┏━━

(** * ca_secretary_of_state/transform.py: a shallow embedding

    The transformation step of the California Secretary of State results
    pipeline: raw per-category JSON documents are flattened into contests,
    corrected from a hand-kept table, given vote shares and written out.

    Modelling conventions.
    - A Python [str] is a Rocq [string]; its characters are read as code
      points below 256.
    - A Python exception is a value of [exn]; code that can raise returns
      [result].
    - A raw JSON object with a fixed set of keys is a record whose fields
      are options: [None] is an absent key where the code indexes it
      ([d["k"]], a [KeyError]), and an absent key or a JSON null where the
      code reads it with [d.get("k", None)].
    - A Python [float] is the rational number the double denotes; the two
      float operations of the file (true division of two integers and
      [round(x, 4)]) round to the nearest double, ties to even. The sign of
      a zero is not kept.
    - [int] accepts what CPython's [int(str)] accepts on such strings; the
      interpreter's optional cap on the length of a literal
      (sys.set_int_max_str_digits) is not modelled.
    - The candidate dictionaries the code updates in place come fresh from
      [json.load] and are read once, so an update is a new record value.
    - [raw_dir.glob] yields the objects of the raw directory in no promised
      order: a run is given one listing of them, and two runs over the same
      directory may be given listings that differ in order. *)

From Stdlib Require Import ZArith QArith Qabs Lia Lqa.
From Stdlib Require Import String Ascii List Bool.
From stdpp Require Import base gmap strings list.
Close Scope Q_scope.
Open Scope string_scope.
Open Scope Z_scope.
Import ListNotations.
Fixpoint index_id (l : list Z) (x : Z) : result nat :=
  match l with
  | [] => Raise ValueError
  | y :: l' => if (y =? x)%Z then Ok O else i <- index_id l' x ;; Ok (S i)
  end.

(** [l[i] = x], which raises out of range. *)
Definition setitem_checked {A} (l : list A) (i : nat) (x : A) : result (list A) :=
  if (i <? length l)%nat then Ok (setitem l i x) else Raise IndexError.

(** The attributes of [Chunk], the superclass.  An influence has a
    world matrix (16 floats), local transforms (a dict from attribute name
    to xyz), a rotate order and the leaf name of its parent ([None] for
    the world). *)
Record Chunk : Type := {
  totalMeshVerts : Z;
  influences : list string;
  influenceMatrices : list (list Q);
  influenceLocalTransforms : list (list (string * vec));
  influenceRotateOrders : list Z;
  influenceParents : list (option string);
  weights : list (list Q);
  blendWeights : list Q;
  normals : list vec;
  normalsPreDeformed : list vec;
  vertPositions : list vec;
  vertPositionsPreDeformed : list vec
}.

(** [Chunk.__init__] *)
Definition Chunk_init : Chunk :=
  {| totalMeshVerts := 0;
     influences := [];
     influenceMatrices := [];
     influenceLocalTransforms := [];
     influenceRotateOrders := [];
     influenceParents := [];
     weights := [];
     blendWeights := [];
     normals := [];
     normalsPreDeformed := [];
     vertPositions := [];
     vertPositionsPreDeformed := [] |}.

(** [Chunk.hasInfluence] *)
Definition hasInfluence (self : Chunk) (influence : string) : bool :=
  let inf := leafName influence in
  if contains (influences self) inf then true else false.

(** A [SkinChunk]: a [Chunk] and what [SkinChunk.__init__] adds to it that
    the methods below read.  The attributes added in later versions
    ([normalsPreDeformed], [influenceLocalTransforms], ...) are present, as
    on every chunk this version creates. *)
Record SkinChunk : Type := {
  chunk :> Chunk;
  meshShape : string;
  meshVertCount : Z;
  vertIds : list Z;
  skinningMethod : Z;
  neighborSamples : Z;
  vertNeighbors : list (Z * list Z)
}.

┗━━

▸ Task instructions: Return the whole listing exactly.

▸ Solution to this task:
(** * ca_secretary_of_state/transform.py: a shallow embedding

    The transformation step of the California Secretary of State results
    pipeline: raw per-category JSON documents are flattened into contests,
    corrected from a hand-kept table, given vote shares and written out.

    Modelling conventions.
    - A Python [str] is a Rocq [string]; its characters are read as code
      points below 256.
    - A Python exception is a value of [exn]; code that can raise returns
      [result].
    - A raw JSON object with a fixed set of keys is a record whose fields
      are options: [None] is an absent key where the code indexes it
      ([d["k"]], a [KeyError]), and an absent key or a JSON null where the
      code reads it with [d.get("k", None)].
    - A Python [float] is the rational number the double denotes; the two
      float operations of the file (true division of two integers and
      [round(x, 4)]) round to the nearest double, ties to even. The sign of
      a zero is not kept.
    - [int] accepts what CPython's [int(str)] accepts on such strings; the
      interpreter's optional cap on the length of a literal
      (sys.set_int_max_str_digits) is not modelled.
    - The candidate dictionaries the code updates in place come fresh from
      [json.load] and are read once, so an update is a new record value.
    - [raw_dir.glob] yields the objects of the raw directory in no promised
      order: a run is given one listing of them, and two runs over the same
      directory may be given listings that differ in order. *)

From Stdlib Require Import ZArith QArith Qabs Lia Lqa.
From Stdlib Require Import String Ascii List Bool.
From stdpp Require Import base gmap strings list.
Close Scope Q_scope.
Open Scope string_scope.
Open Scope Z_scope.
Import ListNotations.
Fixpoint index_id (l : list Z) (x : Z) : result nat :=
  match l with
  | [] => Raise ValueError
  | y :: l' => if (y =? x)%Z then Ok O else i <- index_id l' x ;; Ok (S i)
  end.

(** [l[i] = x], which raises out of range. *)
Definition setitem_checked {A} (l : list A) (i : nat) (x : A) : result (list A) :=
  if (i <? length l)%nat then Ok (setitem l i x) else Raise IndexError.

(** The attributes of [Chunk], the superclass.  An influence has a
    world matrix (16 floats), local transforms (a dict from attribute name
    to xyz), a rotate order and the leaf name of its parent ([None] for
    the world). *)
Record Chunk : Type := {
  totalMeshVerts : Z;
  influences : list string;
  influenceMatrices : list (list Q);
  influenceLocalTransforms : list (list (string * vec));
  influenceRotateOrders : list Z;
  influenceParents : list (option string);
  weights : list (list Q);
  blendWeights : list Q;
  normals : list vec;
  normalsPreDeformed : list vec;
  vertPositions : list vec;
  vertPositionsPreDeformed : list vec
}.

(** [Chunk.__init__] *)
Definition Chunk_init : Chunk :=
  {| totalMeshVerts := 0;
     influences := [];
     influenceMatrices := [];
     influenceLocalTransforms := [];
     influenceRotateOrders := [];
     influenceParents := [];
     weights := [];
     blendWeights := [];
     normals := [];
     normalsPreDeformed := [];
     vertPositions := [];
     vertPositionsPreDeformed := [] |}.

(** [Chunk.hasInfluence] *)
Definition hasInfluence (self : Chunk) (influence : string) : bool :=
  let inf := leafName influence in
  if contains (influences self) inf then true else false.

(** A [SkinChunk]: a [Chunk] and what [SkinChunk.__init__] adds to it that
    the methods below read.  The attributes added in later versions
    ([normalsPreDeformed], [influenceLocalTransforms], ...) are present, as
    on every chunk this version creates. *)
Record SkinChunk : Type := {
  chunk :> Chunk;
  meshShape : string;
  meshVertCount : Z;
  vertIds : list Z;
  skinningMethod : Z;
  neighborSamples : Z;
  vertNeighbors : list (Z * list Z)
}.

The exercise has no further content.